Para Leila Rebouças, uma das coordenadoras do Fórum de Mulheres do DF, o despejo é uma espécie de tragédia anunciada. Ela conta que há um ano e meio sabe dos problemas envolvendo o aluguel do imóvel. Em 17 de março deste ano, a entidade protocolou um ofício relatando supostas irregularidades e as condições precárias do abrigo destinado a mulheres. “Embora tenhamos o carimbo de recebido no documento, nunca responderam ou nos procuraram”, conta Leila. De acordo com ela, o fechamento do local representa apenas um dos diversos problemas enfrentados pelas mulheres que tentam denunciar a violência doméstica no DF. “Na semana passada, uma mulher nos procurou porque não encontrou delegado na Delegacia da Mulher daqui. Ela foi aconselhada a procurar em sua cidade, no Entorno, onde também não havia. Essa pessoa pode ser morta a qualquer momento, e ninguém faz nada”, lamenta.
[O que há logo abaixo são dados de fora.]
(** * checkConferenceAgenda: the conference-session dialog handler

    A shallow embedding of [checkConferenceAgenda.py] and the properties of
    its validator, session matcher, option builder and dialog controller.

    Modelling conventions.
    - Python [str] values are [string]s of ASCII characters; [None]-able
      values are [option]s.
    - A Python exception is the [Raise] alternative of [result].
    - The request object is the only mutable state: [book_session] runs in a
      state-and-exception monad over [IntentRequest], so that the slot
      dictionary it aliases and updates is the request's own.
    - The slot dictionary and the session attributes are [gmap]s.
    - [dateutil.parser.parse] is a third-party function; it is a parameter
      of the development ([dateutil_parse]). *)

From Stdlib Require Import ZArith Lia.
From Stdlib Require Import Strings.Ascii Strings.String.
From stdpp Require Import base option list sorting gmap strings.

(** ** Exceptions and results *)

(** The exceptions the handler can meet. [OutOfModel] marks the one source
    statement this embedding gives no value to ([slots[None] = None]);
    [book_session_in_model] shows it is never produced. *)
Inductive exn : Type :=
| KeyError
| ValueError
| TypeError
| OverflowError
| OutOfModel.

Inductive result (A : Type) : Type :=
| Ok (a : A)
| Raise (e : exn).
Arguments Ok {A} a.
Arguments Raise {A} e.

Definition res_bind {A B : Type} (r : result A) (k : A -> result B) : result B :=
  match r with
  | Ok a => k a
  | Raise e => Raise e
  end.

(** ** Python built-ins used by the handler *)
Module Py.

(** Truth value of an optional string: [None] and [''] are false. *)
Definition truthy (v : option string) : bool :=
  match v with
  | None => false
  | Some EmptyString => false
  | Some (String _ _) => true
  end.

(** [c.lower()] on one ASCII character. *)
Definition lower_ascii (c : ascii) : ascii :=
  let n := nat_of_ascii c in
  if (65 <=? n)%nat && (n <=? 90)%nat then ascii_of_nat (n + 32) else c.

(** [s.lower()]. *)
Fixpoint lower (s : string) : string :=
  match s with
  | EmptyString => EmptyString
  | String c r => String (lower_ascii c) (lower r)
  end.

(** [s.split(sep)] for a one-character separator: never an empty list. *)
Fixpoint split (sep : ascii) (s : string) : list string :=
  match s with
  | EmptyString => [EmptyString]
  | String c r =>
      if Ascii.eqb c sep then EmptyString :: split sep r
      else match split sep r with
           | p :: ps => String c p :: ps
           | [] => [String c EmptyString]
           end
  end.

(** [a > b] on strings is Python's code-point lexicographic order. *)
Definition str_gt (a b : string) : bool := String.ltb b a.

(** Whitespace that [int()] strips from an ASCII string: tab, line feed,
    vertical tab, form feed, carriage return and space. *)
Definition is_space (c : ascii) : bool :=
  let n := nat_of_ascii c in
  ((9 <=? n)%nat && (n <=? 13)%nat) || (n =? 32)%nat.

Fixpoint lstrip (s : string) : string :=
  match s with
  | EmptyString => EmptyString
  | String c r => if is_space c then lstrip r else s
  end.

Fixpoint rstrip (s : string) : string :=
  match s with
  | EmptyString => EmptyString
  | String c r =>
      match rstrip r with
      | EmptyString => if is_space c then EmptyString else String c EmptyString
      | r' => String c r'
      end
  end.

Definition strip (s : string) : string := rstrip (lstrip s).

Definition digit_val (c : ascii) : option Z :=
  let n := nat_of_ascii c in
  if (48 <=? n)%nat && (n <=? 57)%nat then Some (Z.of_nat (n - 48)) else None.

(** Decimal digits, single underscores allowed between two digits.
    [after_digit] tells whether the previous character was a digit. *)
Fixpoint digits (acc : Z) (after_digit : bool) (s : string) : option Z :=
  match s with
  | EmptyString => if after_digit then Some acc else None
  | String c r =>
      match digit_val c with
      | Some d => digits (10 * acc + d)%Z true r
      | None =>
          if Ascii.eqb c "_"%char && after_digit then
            match r with
            | EmptyString => None
            | String c' _ =>
                match digit_val c' with
                | Some _ => digits acc false r
                | None => None
                end
            end
          else None
      end
  end.

(** [int(s)] on a string, with Python 3's grammar: surrounding whitespace,
    an optional sign, digits. [None] stands for [ValueError]. *)
Definition int (s : string) : option Z :=
  match strip s with
  | String "+"%char r => digits 0 false r
  | String "-"%char r => Z.opp <$> digits 0 false r
  | body => digits 0 false body
  end.

(** A Python number as the handler sees it: an [int] or [float('nan')]. *)
Inductive num : Type :=
| Int (z : Z)
| NaN.

(** [math.isnan]. *)
Definition isnan (x : num) : bool :=
  match x with
  | NaN => true
  | Int _ => false
  end.

(** [x < k] and [x > k] against an integer literal; false on [NaN]. *)
Definition num_lt (x : num) (k : Z) : bool :=
  match x with
  | Int z => (z <? k)%Z
  | NaN => false
  end.

Definition num_gt (x : num) (k : Z) : bool :=
  match x with
  | Int z => (k <? z)%Z
  | NaN => false
  end.

End Py.

(** ** Data model *)

(** One agenda entry; [end_] is the source's ['end']. *)
Record Session : Type := mk_session {
  name : string;
  track : string;
  date : string;
  start : string;
  end_ : string
}.

(** [{'contentType': ..., 'content': ...}]. *)
Record Message : Type := mk_message {
  contentType : string;
  content : string
}.

(** A response-card button, [{'text': ..., 'value': ...}]. *)
Record Button : Type := mk_button {
  text : string;
  value : string
}.

Record Attachment : Type := mk_attachment {
  title : string;
  subTitle : string;
  buttons : option (list Button)
}.

Record ResponseCard : Type := mk_card {
  card_contentType : string;
  version : Z;
  genericAttachments : list Attachment
}.

(** The verdict dictionary of [build_validation_result]. [message] is [None]
    exactly when the dictionary has no ['message'] key. *)
Record ValidationResult : Type := mk_validation {
  isValid : bool;
  violatedSlot : option string;
  message : option Message
}.

(** The slot dictionary: slot name to optional value. *)
Abbreviation SlotSet := (gmap string (option string)).
Abbreviation Attrs := (gmap string string).

Record CurrentIntent : Type := mk_intent {
  intentName : string;
  slots : SlotSet;
  confirmationStatus : string
}.

Record IntentRequest : Type := mk_request {
  currentIntent : CurrentIntent;
  sessionAttributes : option Attrs;
  invocationSource : string;
  userId : string
}.

(** The ['dialogAction'] dictionary, by its ['type']. *)
Inductive DialogAction : Type :=
| ElicitSlot (intent_name : string) (slot_set : SlotSet) (slotToElicit : string)
    (msg : option Message) (responseCard : option ResponseCard)
| ConfirmIntent (intent_name : string) (slot_set : SlotSet)
    (msg : option Message) (responseCard : option ResponseCard)
| Close (fulfillmentState : string)
    (msg : option Message) (responseCard : option ResponseCard)
| Delegate (slot_set : SlotSet).

Record Response : Type := mk_response {
  out_sessionAttributes : option Attrs;
  dialogAction : DialogAction
}.

(** A calendar date and a [datetime], as [dateutil] returns it. *)
Record cal_date : Type := mk_date {
  year : Z;
  month : Z;
  day : Z
}.

Record datetime : Type := mk_datetime {
  dt_date : cal_date;
  hour : Z;
  minute : Z;
  second : Z
}.

Global Instance cal_date_eq_dec : EqDecision cal_date.
Proof. solve_decision. Defined.

(** ** Response builders *)

Definition elicit_slot (session_attributes : option Attrs) (intent_name : string)
    (slot_set : SlotSet) (slot_to_elicit : string) (msg : option Message)
    (response_card : option ResponseCard) : Response :=
  mk_response session_attributes
    (ElicitSlot intent_name slot_set slot_to_elicit msg response_card).

Definition confirm_intent (session_attributes : option Attrs) (intent_name : string)
    (slot_set : SlotSet) (msg : option Message)
    (response_card : option ResponseCard) : Response :=
  mk_response session_attributes
    (ConfirmIntent intent_name slot_set msg response_card).

Definition close (session_attributes : option Attrs) (fulfillment_state : string)
    (msg : option Message) (response_card : option ResponseCard) : Response :=
  mk_response session_attributes (Close fulfillment_state msg response_card).

Definition delegate (session_attributes : option Attrs) (slot_set : SlotSet) : Response :=
  mk_response session_attributes (Delegate slot_set).

(** [buttons] is [None] without options, else the first [min(5, len)] of them. *)
Definition build_response_card (card_title subtitle : string)
    (options : option (list Button)) : ResponseCard :=
  let card_buttons :=
    match options with
    | None => None
    | Some opts => Some (take (Nat.min 5 (length opts)) opts)
    end in
  mk_card "application/vnd.amazonaws.card.generic" 1
    [mk_attachment card_title subtitle card_buttons].

(** ** Session matcher *)

(** The loop of [find_session]: the first entry passing both tests. *)
Fixpoint find_session_loop (session_type session_date session_time : string)
    (sessions : list Session) : option Session :=
  match sessions with
  | [] => None
  | s :: rest =>
      if String.eqb (Py.lower (track s)) (Py.lower session_type)
         && String.eqb (date s) session_date
      then
        if Py.str_gt (start s) session_time then Some s
        else find_session_loop session_type session_date session_time rest
      else find_session_loop session_type session_date session_time rest
  end.

(** [sessions] is the agenda after [json.loads]; falling off the end of the
    function is [None]. *)
Definition find_session (session_type : option string)
    (session_date session_time : string) (sessions : list Session) : option Session :=
  if Py.truthy session_type then
    match session_type with
    | Some ty => find_session_loop ty session_date session_time sessions
    | None => None
    end
  else None.

(** ** Option builder *)

Fixpoint build_options (session_date session_time : string)
    (sessions : list Session) (type_set : list string) : list Button :=
  match type_set with
  | [] => []
  | session_type :: rest =>
      match find_session (Some session_type) session_date session_time sessions with
      | Some s =>
          mk_button (track s +:+ " at " +:+ start s) session_type
            :: build_options session_date session_time sessions rest
      | None => build_options session_date session_time sessions rest
      end
  end.

(** ** Validator *)

Definition parse_int (n : string) : Py.num :=
  match Py.int n with
  | Some z => Py.Int z
  | None => Py.NaN
  end.

Definition build_validation_result (is_valid : bool) (violated_slot : option string)
    (message_content : option string) : ValidationResult :=
  match message_content with
  | None => mk_validation is_valid violated_slot None
  | Some c => mk_validation is_valid violated_slot (Some (mk_message "PlainText" c))
  end.

Definition unknown_track_message (session_type : string) : string :=
  "We cannot find a track named " +:+ session_type
  +:+ ". The available tracks are Inspire Me, Tech Specific and Seminar".

Definition date_reprompt_message : string :=
  "I did not understand that, what date would you like to check? e.g. 2017-11-08".

Definition single_date_message : string :=
  "Sorry, we only have one day agenda for this demo. Please input the conference day 2017-11-08.".

Definition business_hours_message : string :=
  "The conference hours are from 9am to 6pm. Can you specify a time during this range?".

(** [datetime.strptime('2017-11-08', '%Y-%m-%d').date()]. *)
Definition conference_date : cal_date := mk_date 2017 11 8.

(** The first [if] of the validator: [Some v] is an early [return v]. *)
Definition type_violation (session_type : option string) (type_set : list string)
    : option ValidationResult :=
  match session_type with
  | Some ty =>
      if negb (bool_decide (Py.lower ty ∈ type_set)) then
        Some (build_validation_result false (Some "SessionType")
                (Some (unknown_track_message ty)))
      else None
  | None => None
  end.

(** The [session_time] block. Unpacking [hour, minute = ...] raises
    [ValueError] unless the split has exactly two parts. *)
Definition time_violation (session_time : option string)
    : result (option ValidationResult) :=
  match session_time with
  | Some tm =>
      if negb (String.length tm =? 5)%nat then
        Ok (Some (build_validation_result false (Some "SessionTime") None))
      else
        match Py.split ":" tm with
        | [h; m] =>
            let hour := parse_int h in
            let minute := parse_int m in
            if Py.isnan hour || Py.isnan minute then
              Ok (Some (build_validation_result false (Some "SessionTime") None))
            else if Py.num_lt hour 8 || Py.num_gt hour 17 then
              Ok (Some (build_validation_result false (Some "SessionTime")
                          (Some business_hours_message)))
            else Ok None
        | _ => Raise ValueError
        end
  | None => Ok None
  end.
O endereço para onde serão levadas as mulheres ameaçadas de morte precisa ficar em sigilo. Mas a mudança, não agradou às próprias abrigadas, aos funcionários nem ao Ministério Público do DF, que solicitou a retirada das mulheres do novo local em no máximo 60 dias. Os principais problemas dizem respeito à segurança, já que o abrigo não é afastado do centro urbano como antigamente. “Não entendemos por que deixaram as coisas chegarem a esse ponto. Estamos todos aqui ansiosos e desanimados com tudo isso”, desabafa uma funcionária que pede anonimato. Aparecida, da SPM, classifica de “absurdo” o despejo. “Não é possível que tenhamos mulheres ameaçadas de morrer sendo despejadas de um serviço que é sigiloso e emergencial”, diz. Hoje, o governo se reunirá com representantes da sociedade civil no gabinete da deputada Erika Kokay (PT) para discutir a situação.

1 - Um refúgio
Há atualmente 70 abrigos no Brasil destinados a acolher mulheres que correm risco de ser assassinadas por maridos e companheiros. Com autorização judicial, que determina a medida protetiva, elas são encaminhadas a esses locais, onde podem permanecer com seus filhos por até 90 dias. O serviço é considerado uma das principais engrenagens da Lei Maria da Penha, que completou quatro anos no último dia 7. O número de abrigos, entretanto, está muito aquém da necessidade. A meta da Secretaria Especial de Políticas para as Mulheres é ter um serviço com essas características ou pelo menos de natureza mais emergencial, onde a vítima possa ser acolhida por até 48 horas, em 400 municípios.